1. 3. 4. De la laïcité à un cadre juridique en langue vulgaire

Les villes, dont la résurgence débute au cours du 10e siècle, regroupent une population de plus en plus importante. Comme le soulignent les historiens, avec ce nouveau type de communautés apparaîtra rapidement la nécessité de créer un nouveau cadre juridique, les lois ayant été créées jusqu’alors dans le but de réglementer une économie et une sociologie dont le noyau central est le fief34 (rapports d’homme à homme, d’une population peu mobile et attachée à la terre).

Le climat d’entraide généré par la concentration urbaine permet de donner naissance aux premiers regroupements de commerçants et d’artisans – nouvelles catégories professionnelles dont le revenu n’est pas issu de la terre35. En effet, l’habitant de la ville, le bourgeois (nom souvent synonyme de marchand qui apparaît en moyen anglais, en 1080 en français, durant le 9e siècle allemand), en échappant à la domination du seigneur, échappe aussi à sa protection dans les conflits internes comme externes à la communauté.

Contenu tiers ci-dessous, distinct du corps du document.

(* ===== verification/JsonSize.v ===== *)
(** How long an encoding can be: a bound on the bytes that [json.Marshal] writes for
    an object of strings, numbers and timestamps, from the lengths of its strings.
    The state files have a fixed size limit; this says which values fit. *)
From Stdlib Require Import Ascii String ZArith Lia.
From stdpp Require Import base decidable list strings.
From S2P Require Import Prelude Strings Regexp Patterns Sha256 Json.

Open Scope string_scope.

Lemma str_length_rev s : String.length (str_rev s) = String.length s.
Proof. induction s as [|c s IH]; [done|]. rewrite str_rev_cons, length_str_app, IH. simpl. lia. Qed.

(** ** Numbers and timestamps *)

Lemma length_digits fuel n acc : String.length (digits fuel n acc) <= fuel + String.length acc.
Proof.
  revert n acc. induction fuel as [|fuel IH]; intros n acc; [done|]. cbn [digits].
  destruct (n <? 10)%Z; [simpl; lia|]. etrans; [apply IH|]. simpl. lia.
Qed.

Lemma length_FormatInt z : String.length (FormatInt z) <= 21.
Proof.
  unfold FormatInt. destruct (z <? 0)%Z; [rewrite length_str_app|];
    etrans; [apply Nat.add_le_mono_l, length_digits|simpl; lia|apply length_digits|simpl; lia].
Qed.

Lemma length_padded width z acc : String.length (padded width z acc) = width + String.length acc.
Proof. revert z acc. induction width as [|w IH]; intros z acc; [done|]. cbn [padded]. rewrite IH. simpl. lia. Qed.

Lemma length_drop_zeros s : String.length (drop_zeros s) <= String.length s.
Proof.
  induction s as [|c s IH]; [done|]. cbn [drop_zeros].
  destruct c as [[] [] [] [] [] [] [] []]; try done; simpl in *; lia.
Qed.

Lemma length_fraction ns : String.length (fraction ns) <= 10.
Proof.
  unfold fraction. destruct (ns =? 0)%Z; [simpl; lia|]. rewrite length_str_app, str_length_rev.
  pose proof (length_drop_zeros (str_rev (padded 9 ns ""))) as Hd. rewrite str_length_rev, length_padded in Hd.
  simpl in *. lia.
Qed.

Lemma length_offset offset : String.length (offset_suffix offset) <= 6.
Proof.
  unfold offset_suffix. destruct (offset =? 0)%Z; [simpl; lia|]. rewrite !length_str_app, !length_padded.
  destruct (offset <? 0)%Z; simpl; lia.
Qed.

Lemma length_time `{TimeZones} t s : encode_time t = Some s -> String.length s <= 37.
Proof.
  unfold encode_time. cbn zeta. destruct (civil _) as [[y m] d]. destruct (_ || _)%bool; [done|]. intros [= <-].
  match goal with |- context [fraction ?n +:+ (offset_suffix ?o +:+ _)] =>
    pose proof (length_fraction n) as Hf; pose proof (length_offset o) as Ho;
    generalize dependent (fraction n); generalize dependent (offset_suffix o) end.
  intros o Ho f Hf. cbn [String.length]. rewrite !length_str_app. cbn [String.length]. lia.
Qed.

(** ** Strings *)

Lemma length_escape_ascii c : String.length (escape_ascii c) <= 6.
Proof. destruct c as [[] [] [] [] [] [] [] []]; vm_compute; lia. Qed.

Lemma length_take n s : String.length (str_take n s) <= n.
Proof. revert s. induction n as [|n IH]; intros [|c s]; simpl; try lia. specialize (IH s). lia. Qed.

Lemma length_escape_rune r : String.length r <= 4 -> String.length (escape_rune r) <= 6.
Proof. unfold escape_rune. repeat case_match; simpl; lia. Qed.

Lemma rune_length_le s n : rune_length s = Some n -> n <= 4.
Proof. unfold rune_length. intros E. repeat case_match; simplify_eq; lia. Qed.

Lemma length_escape_from skip s : String.length (escape_from skip s) <= 6 * String.length s.
Proof.
  revert skip. induction s as [|c r IH]; intros skip; [done|]. cbn [escape_from].
  destruct skip as [|k]; [|specialize (IH k); cbn [String.length]; lia].
  destruct (rune_length (String c r)) as [n|] eqn:En.
  - pose proof (rune_length_le _ _ En) as Hn.
    assert (Hr : String.length (escape_rune (str_take n (String c r))) <= 6)
      by (apply length_escape_rune; etrans; [apply length_take|done]).
    pose proof (length_escape_ascii c) as Ha. pose proof (IH 0) as H0. pose proof (IH (n - 1)) as H1.
    destruct n as [|[|n]]; rewrite length_str_app; cbn [String.length] in *; lia.
  - rewrite length_str_app. specialize (IH 0). simpl in *. lia.
Qed.

Lemma length_encode_string s : String.length (encode_string s) <= 6 * String.length s + 2.
Proof.
  unfold encode_string, escape. cbn [String.length]. rewrite length_str_app. pose proof (length_escape_from 0 s).
  cbn [String.length]. lia.
Qed.

(** ** Flat objects *)

(** The longest encoding of a value that is not an object or an array. *)
Definition leaf_size (v : json) : nat :=
  match v with
  | JStr s => 6 * String.length s + 2
  | JNum _ => 21
  | JBool _ => 5
  | JTime _ => 37
  | JObj _ | JArr _ => 0
  end.

Definition is_leaf (v : json) : Prop := match v with JObj _ | JArr _ => False | _ => True end.

Fixpoint fields_size (l : list (string * json)) : nat :=
  match l with
  | [] => 0
  | (k, v) :: l' => 6 * String.length k + 4 + leaf_size v + fields_size l'
  end.

Lemma fields_size_app l l' : fields_size (l ++ l') = fields_size l + fields_size l'.
Proof. induction l as [|[k v] l IH]; cbn [app fields_size]; lia. Qed.

Lemma fields_size_omit k s : fields_size (omit_str k s) <= 6 * String.length k + 6 + 6 * String.length s.
Proof. unfold omit_str. destruct (s ==? ""); cbn [fields_size leaf_size]; lia. Qed.

Section Size.
Context `{TimeZones}.

Lemma length_leaf v s : is_leaf v -> Marshal v = Some s -> String.length s <= leaf_size v.
Proof.
  destruct v as [t|z|b|t| |]; intros Hv E; try done; cbn in E.
  - injection E as <-. apply length_encode_string.
  - injection E as <-. apply length_FormatInt.
  - destruct b; injection E as <-; simpl; lia.
  - by apply length_time in E.
Qed.

Lemma length_object l s :
  Forall (fun f => is_leaf f.2) l -> Marshal (JObj l) = Some s -> String.length s <= fields_size l + 2.
Proof.
  intros Hl. cbn. match goal with |- match ?f "" l with _ => _ end = _ -> _ =>
    assert (Hm : forall sep r, f sep l = Some r -> String.length sep <= 1 ->
      String.length r <= fields_size l + 1); [|destruct (f "" l) as [r|] eqn:Er; [|done]] end.
  - induction Hl as [|[k v] l Hv _ IH]; intros sep r; [by intros [= <-] _; simpl; lia|].
    destruct (Marshal v) as [e|] eqn:Ev; [|done].
    match goal with |- match ?g with _ => _ end = _ -> _ => destruct g as [rest|] eqn:Eg; [|done] end.
    intros [= <-] Hs. apply IH in Eg; [|simpl; lia]. apply length_leaf in Ev; [|done].
    pose proof (length_encode_string k) as Hk. unfold encode_string in Hk. cbn [String.length] in Hk.
    rewrite length_str_app in Hk. rewrite length_str_app. cbn [String.length fields_size] in *.
    rewrite !length_str_app. simpl in *. rewrite ?length_str_app. lia.
  - intros [= <-]. apply Hm in Er; [|simpl; lia]. simpl. lia.
Qed.
End Size.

Se sachant menacé car sans défense, il doit se suffire à lui-même pour la défense de la ville, mais aussi pour la justice et les finances, tâches traditionnellement allouées au seigneur.

Persécutés jusqu’à la fin du 11e siècle, les commerçants et artisans réussissent à accéder à une certaine sécurité en se regroupant en communes, villes affranchies du joug féodal (du latin médiéval communia ; le terme entre en allemand, en italien et en français au 12e siècle). Avec l’institutionnalisation du système communal, apparaissent, au 12e siècle, les premières lois destinées à leur protection et à la réglementation de leur activité. En effet, grâce aux consuls (emprunt datant des 11e-12e siècles au latin par les langues française, italienne et espagnole où le phénomène des communes est particulièrement implanté), leurs représentants auprès du corps de la ville, les commerçants et artisans détiennent une part importante de la gestion municipale, et donc, de l’élaboration des lois.

Au 12e siècle, la bourgeoisie, intermédiaire entre le commun et l’aristocratie, est constituée en classe sociale. Elle détient un certain pouvoir économique et politique ainsi qu’une instruction suffisante pour tenir des livres de compte et gérer ses affaires. Mais, ne connaissant pas les langues classiques, elle n’a aucun accès direct à la défense de ses droits. Elle rejoint le parti des seigneurs et des chevaliers, qui, souvent illettrés, sont à la merci des clercs pour tout ce qui concerne le droit et l’administration36. Ces derniers, qui ont hérité leur statut des fonctionnaires impériaux disparus avec le monde romain, tiennent leur pouvoir des rois mérovingiens et carolingiens. Ce pouvoir qui leur a été attribué de fait s’est vu renforcé par la promotion de la langue latine au détriment des langues locales, à l’instigation d’Alcuin et de Charlemagne37. Cette spécialisation linguistique en fait les détenteurs quasi monopolistiques de la législation, leurs compétences latinographes en faisant des intermédiaires obligés à l’élaboration de tout acte juridique38.

Notes
34.

À partir du 10e siècle, le système juridique fondé sur l’origine ethnique, ou personnalité des lois, disparaît pour être remplacé par la coutume, qui relève du droit territorial.

35.

Ce sont souvent des étrangers sédentarisés, des anciens agents d’évêques ou de nobles.

36.

En réaction, une littérature bourgeoise où les clercs sont abondamment critiqués se développe dans le Nord de la France et dans une partie de l’Italie à la fin du 12e siècle.

37.

Si Charlemagne protégeait le germanique, il s’était peu intéressé au roman.

38.

Les grands clercs qui ont marqué le règne de certains souverains, comme saint Éloi avec Dagobert, Alcuin avec Charlemagne ont mis longtemps leurs confrères à l’abri de la vindicte des illettrés. Leur statut de religieux les place au-dessus de la masse des fidèles, et ils n’oublient pas de faire sentir cette supériorité. Ainsi, le mouvement communal, et autres mouvements de révolte sont souvent dirigés contre le pouvoir des évêques qui dépasse largement le cadre du spirituel.